Zero Trust Device Only mode iOS Will not disconnect

Related to

WARP

What is the issue you’re encountering

Device Only Mode does not swap with connection. I have a client rule for iOS devices, on a managed network to only use Device Information only. When on the local wifi this kicks in, BUT when off the wifi such as LTE the connection remains in device only mode even though the lower default policy should set to wull warp. I also have a rule that is the same for MacOS and works fine. No matter what I do the iOS connection remains as device info only until I change the policy and reinstall the CF One App. My goal is to avoid all tunnel and DNS while on the internal network.

What steps have you taken to resolve the issue?

reinstalled app, manually toggle, disabled wifi, etc

What are the steps to reproduce the issue?

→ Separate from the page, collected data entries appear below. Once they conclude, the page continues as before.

(* ===== verification/F32.v ===== *)
(** * Single-precision floats

    The [f32] operations the routing metric uses, on the Standard Library's
    executable IEEE 754 values with 24 bits of precision: literals and
    conversions from integers, multiplication, comparison, [round] (half away
    from zero) and the saturating conversion [as u16]. *)

From Stdlib Require Import Floats.SpecFloat.
From S2P Require Import Prelude.

Module F32.

Definition f32 : Type := spec_float.
Definition prec : Z := 24.
Definition emax : Z := 128.

(** [n as f32] of an unsigned integer; exact below 2^24. *)
Definition of_Z (n : Z) : f32 := binary_normalize prec emax n 0 false.
(** The literal nearest to [m * 2^e]. *)
Definition of_dyadic (m e : Z) : f32 := binary_normalize prec emax m e false.
Definition mul (x y : f32) : f32 := SFmul prec emax x y.
Definition ltb (x y : f32) : bool := SFltb x y.

Definition is_nan (x : f32) : bool := match x with S754_nan => true | _ => false end.
Definition is_finite (x : f32) : bool :=
  match x with S754_zero _ | S754_finite _ _ _ => true | _ => false end.

Definition round (x : f32) : f32 :=
  match x with
  | S754_finite s m e =>
      if 0 <=? e then x
      else binary_normalize prec emax
             (cond_Zopp s ((Z.pos m + 2 ^ (- e - 1)) / 2 ^ (- e))) 0 s
  | _ => x
  end.

Definition as_u16 (x : f32) : Z :=
  match x with
  | S754_nan | S754_zero _ => 0
  | S754_infinity s => if s then 0 else u16_max
  | S754_finite s m e =>
      if s then 0
      else Z.min u16_max (if 0 <=? e then Z.pos m * 2 ^ e else Z.pos m / 2 ^ (- e))
  end.

Lemma as_u16_bound x : is_u16 (as_u16 x).
Proof.
  destruct x as [s | s | | s m e]; simpl; try (destruct s); try width. unfold is_u16, u16_max.
  destruct (0 <=? e) eqn:?; bool_to_prop.
  - assert (0 < 2 ^ e) by (apply Z.pow_pos_nonneg; lia). nia.
  - assert (0 <= Z.pos m / 2 ^ (- e)) by (apply Z.div_pos; [lia | apply Z.pow_pos_nonneg; lia]). lia.
Qed.

Example round_samples :
  as_u16 (round (mul (of_dyadic 3 (-1)) (of_Z 256))) = 384 /\
  as_u16 (round (of_dyadic 5 (-1))) = 3 /\ as_u16 (round (of_dyadic 9 (-2))) = 2 /\
  as_u16 (of_Z 70000) = 65535 /\ ltb (of_Z 1) (of_dyadic 3 (-1)) = true.
Proof. vm_compute. done. Qed.

End F32.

Create device policy above default with OS = ioS and managed network included
install ONE app
connect on wifi with managed network
disable wifi to force default policy
status won’t change on iOS but does on MacOS.

you can see here in a phone video it simply won’t actually disconnect manually or with change in network.

this only seems to get “stuck” in Device Info only mode not any other mode.

The MacOS client works fine, and the managed network TLS is working fine as a fresh install picks up device info only based on the rule it just never will disconnect from that. Not quite sure why it’s getting stuck connected.